When the battery is discharged regularly, its terminal voltage decreases gradually from 2.10 volts of open circuit voltage. But by the end of the discharge, the voltage will drop sharply, which indicates that the capacity of the battery is about to be exhausted. When the discharge reaches a specified level (the terminal voltage has dropped to a specified value or its nominal capacity has been released), the discharge shall be stopped immediately. Otherwise, it will cause overdischarge, which will damage the "gas" of the battery, even the reverse pole. Because when the new battery is not charged after injection of electrolyte, its terminal voltage is 1.80 volts, and when it is still for a few hours, the voltage can reach 2.0 volts. The value of the voltage that has not been recharged is the "energy" of the battery. This is the reason why the terminal voltage of battery discharging should be set at 1.80 volts.
The nominal capacity of the battery is for a certain discharge rate and a certain time. That is to say, if we want to release its nominal capacity, we must discharge according to its discharge rate. The characteristics of batteries are: the larger the discharge rate, the more the remaining capacity and the smaller the discharge capacity. This is because when discharged with a larger current, the effective substance on the plate will quickly produce lead sulfate to cover its surface, thus increasing the internal resistance of the battery and limiting its capacity. The results of discharge experiments with the same batteries show that when the discharge rate is doubled, the capacity with high discharge rate is 32% less than that with low discharge rate.
It can be seen that the voltage of the battery also varies with the discharge rate (current). In this case, the relationship between discharge rate and terminal voltage and battery capacity is inversely proportional.
The maximum allowable discharge current and discharge time are specified for different types and capacities of batteries.
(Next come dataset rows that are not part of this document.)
(** Recon never invents an ending: the status derived from a row is
    terminal only on explicit evidence in that row, and a refused modify or
    cancel leaves the order working unless its quantity is filled. *)
Theorem terminal_status_has_evidence (fields : pydict) (st : OrderStatus) :
  order_status_from_fields fields = Ok st ->
  terminal_evidence fields st /\
  (is_str_in (dget fields "kind") ["modify_rejected"; "cancel_rejected"] = true ->
   st ∈ [FILLED; PARTIALLY_FILLED; ACCEPTED]).
Proof.
  unfold order_status_from_fields.
  destruct (catch _ _ _) as [[q f]|] eqn:E; [|done]. cbn [mbind res_bind].
  assert (Hq : 0 < q -> int_or_zero (dget fields "quantity") = Ok q /\
                        int_or_zero (dget fields "total_fill_size") = Ok f).
  { intros Hq. destruct (int_or_zero (dget fields "quantity")) as [q'|e]; cbn in E.
    - destruct (int_or_zero (dget fields "total_fill_size")) as [f'|e]; cbn in E.
      + by simplify_eq.
      + destruct (is_type_or_value_error e); simplify_eq; lia.
    - destruct (is_type_or_value_error e); simplify_eq; lia. }
  unfold terminal_evidence.
  destruct (is_str (dget fields "kind") "filled" || _) eqn:B1.
  { intros [= <-]. split; [|intros _; evaluate].
    apply orb_true_iff in B1 as [B|B]; [left; by apply is_str_true|right].
    exists q, f. assert (0 < q <= f) as H by lia. destruct Hq; [lia|done]. }
  destruct (is_str_in _ _) eqn:B2.
  { destruct (_ && _ && _); intros [= <-]; (split; [done|intros _; evaluate]). }
  intros H. cut (match st with
    | FILLED => False
    | REJECTED => dget fields "kind" = VStr "rejected" \/
        contains "REJECT" (upper (str_or_empty (dget fields "status"))) = true
    | CANCELED => dget fields "kind" = VStr "canceled" \/
        upper (str_or_empty (dget fields "status")) = "CANCELLED" \/
        upper (str_or_empty (dget fields "status")) = "CANCELED"
    | EXPIRED => dget fields "kind" = VStr "expired" \/
        contains "EXPIRED" (upper (str_or_empty (dget fields "status"))) = true
    | _ => True end); [by destruct st|].
  destruct (is_str _ "rejected" || _) eqn:B3.
  { injection H as <-. apply orb_true_iff in B3 as [B%is_str_true|B]; auto. }
  destruct (is_str _ "canceled" || _) eqn:B4.
  { injection H as <-. apply orb_true_iff in B4 as [B%is_str_true|B]; [by left|right].
    apply bool_decide_eq_true in B. rewrite !elem_of_cons, elem_of_nil in B. naive_solver. }
  destruct (is_str _ "expired" || _) eqn:B5.
  { injection H as <-. apply orb_true_iff in B5 as [B%is_str_true|B]; auto. }
  destruct (_ && _ && _) in H; [by simplify_eq|].
  destruct (is_str _ "triggered") in H; [|by simplify_eq].
  destruct (order_type_from_fields fields); [|done]. cbn in H.
  destruct (bool_decide _) in H; by simplify_eq.
Qed.

Lemma terminal_status_has_evidence_witness :
  order_status_from_fields (<["kind" := VStr "cancel_rejected"]> working_row) = Ok ACCEPTED /\
  ACCEPTED ∈ [FILLED; PARTIALLY_FILLED; ACCEPTED].
Proof.
  split; [reflexivity|].
  apply (terminal_status_has_evidence (<["kind" := VStr "cancel_rejected"]> working_row) ACCEPTED);
    reflexivity.
Defined.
For example, the allowable time of maximum discharge current for fixed lead-acid batteries is 5-10 seconds, the allowable time of first discharge for mobile lead-acid batteries is 3 minutes at room temperature and 2.5 minutes at low temperature (18 C). The maximum allowable discharge current can not be used as the basis for testing the characteristics of storage battery. But because of the need of operating equipment, the instantaneous impulse current is allowed. This phenomenon is taken into account when designing and choosing the capacity of storage battery. Normally, when discharging in order to check the existing capacity of battery pack, the discharge rate of nominal capacity should be used instead of high current value. In this way, not only does not damage the battery plate or reduce its service life, but also accurately achieves the purpose of checking capacity.